• _What the task requires_:
Transcribe only the lines of the listing below from the one holding "Modelling conventions." through the one holding "Definition trunc (x", inclusive, without any change.
━━━ Listed entries
(** * Video handouts: frame sampling, frame selection and handout generation

    A shallow embedding of the TypeScript sources

    - [types.ts]                     (records [CapturedFrame], [HandoutStep], [HandoutData]),
    - [services/geminiService.ts]    ([processBase64Image], [HANDOUT_SCHEMA],
                                      [generateHandoutContent], [filterBestFrames]),
    - [components/FrameCapturer.tsx] ([addLog], [createFrameFromVideo], [captureFrame],
                                      [handleAutoCapture], [removeFrame]),
    - [components/HandoutDisplay.tsx] ([stepsWithImages] and the rendering of a step),

    followed by the properties proved about them.

    Modelling conventions.
    - A JavaScript [number] that holds a time is an exact rational ([Q]); the
      rounding of IEEE doubles is not part of the model.  Integer-valued
      numbers (array indices, step numbers) are [Z].
    - [undefined] and [null] results are [None].
    - Code that can throw runs in a state-and-exception monad; what the code
      does to the outside world (console, alerts, seeks of the video, calls to
      the remote model) is recorded in the state.
    - The browser and the remote model are oracles collected in an
      environment record: they are inputs of the model, never fixed by it.
    - [await]ed timers only delay; a task runs to completion in program order. *)

From Stdlib Require Import List String Ascii ZArith QArith Qround Lia Lqa DecimalString.
From stdpp Require Import gmap list strings sorting.

Open Scope Z_scope.
Set Warnings "-register-all".

(** ** JavaScript numbers, strings and arrays *)

Module Js.

(** The characters that cannot be written inside a string literal. *)
Definition nl : string := String (ascii_of_nat 10) EmptyString.
Definition dquote : string := String (ascii_of_nat 34) EmptyString.

(** [String(z)] for an integer-valued number. *)
Definition showZ (z : Z) : string := NilZero.string_of_int (Z.to_int z).

Definition showNat (n : nat) : string := showZ (Z.of_nat n).

(** [Math.floor]. *)
Definition floor (x : Q) : Z := Qfloor x.

(** [Math.trunc], used by the remainder operator. *)
Definition trunc (x : Q) : Z := if Qle_bool 0 x then Qfloor x else Qceiling x.

(** [x % y]: the remainder takes the sign of the dividend. *)
Definition rem (x y : Q) : Q := (x - y * inject_Z (trunc (x / y)))%Q.

(** [s.padStart(2, '0')]. *)
Definition padStart2 (s : string) : string :=
  match String.length s with
  | O => "00"%string
  | S O => ("0" ++ s)%string
  | _ => s
  end.

(** [x.toFixed(1)]: the nearest multiple of one tenth, the larger one on a
    tie, written with one decimal; a negative [x] is written as ["-"] followed
    by the digits of [-x].  (From 1e21 on JavaScript switches to exponent
    notation; times of a video stay far below.) *)
Definition toFixed1_nonneg (x : Q) : string :=
  let n := Qfloor (x * 10 + (1 # 2))%Q in
  (showZ (n / 10) ++ "." ++ showZ (n mod 10))%string.

Definition toFixed1 (x : Q) : string :=
  if Qle_bool 0 x then toFixed1_nonneg x
  else ("-" ++ toFixed1_nonneg (- x)%Q)%string.

(** [a[i]] for an integer [i]: [undefined] outside [0 <= i < a.length]. *)
Definition index {A : Type} (a : list A) (i : Z) : option A :=
  if 0 <=? i then a !! Z.to_nat i else None.

(** [a.slice(-3)]: the last three elements (all of them when there are fewer). *)
Definition sliceLast3 {A : Type} (a : list A) : list A :=
  drop (length a - 3)%nat a.

(** [a.filter(x => x !== undefined)], with the survivors unwrapped. *)
Fixpoint filterDefined {A : Type} (a : list (option A)) : list A :=
  match a with
  | [] => []
  | Some x :: rest => x :: filterDefined rest
  | None :: rest => filterDefined rest
  end.

(** [a.sort(compare)]: the stable sort of ECMAScript (2019 and later).  For a
    comparator that orders the elements consistently the sorted array is
    determined: ascending, elements that compare equal in their original
    order.  It is computed here by insertion from the right. *)
Fixpoint insertSorted {A : Type} (compare : A -> A -> Q) (x : A) (a : list A) : list A :=
  match a with
  | [] => [x]
  | y :: rest =>
      if Qle_bool (compare x y) 0 then x :: y :: rest
      else y :: insertSorted compare x rest
  end.

Definition sort {A : Type} (compare : A -> A -> Q) (a : list A) : list A :=
  foldr (insertSorted compare) [] a.

(** [s.split(',')]: the pieces between the commas; always at least one. *)
Fixpoint splitComma (s : string) : list string :=
  match s with
  | EmptyString => [EmptyString]
  | String c rest =>
      if Ascii.eqb c ","%char then EmptyString :: splitComma rest
      else match splitComma rest with
           | piece :: pieces => String c piece :: pieces
           | [] => [String c EmptyString]
           end
  end.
━━━━━━
• _Output for this task_:
    Modelling conventions.
    - A JavaScript [number] that holds a time is an exact rational ([Q]); the
      rounding of IEEE doubles is not part of the model.  Integer-valued
      numbers (array indices, step numbers) are [Z].
    - [undefined] and [null] results are [None].
    - Code that can throw runs in a state-and-exception monad; what the code
      does to the outside world (console, alerts, seeks of the video, calls to
      the remote model) is recorded in the state.
    - The browser and the remote model are oracles collected in an
      environment record: they are inputs of the model, never fixed by it.
    - [await]ed timers only delay; a task runs to completion in program order. *)

From Stdlib Require Import List String Ascii ZArith QArith Qround Lia Lqa DecimalString.
From stdpp Require Import gmap list strings sorting.

Open Scope Z_scope.
Set Warnings "-register-all".

(** ** JavaScript numbers, strings and arrays *)

Module Js.

(** The characters that cannot be written inside a string literal. *)
Definition nl : string := String (ascii_of_nat 10) EmptyString.
Definition dquote : string := String (ascii_of_nat 34) EmptyString.

(** [String(z)] for an integer-valued number. *)
Definition showZ (z : Z) : string := NilZero.string_of_int (Z.to_int z).

Definition showNat (n : nat) : string := showZ (Z.of_nat n).

(** [Math.floor]. *)
Definition floor (x : Q) : Z := Qfloor x.

(** [Math.trunc], used by the remainder operator. *)
Definition trunc (x : Q) : Z := if Qle_bool 0 x then Qfloor x else Qceiling x.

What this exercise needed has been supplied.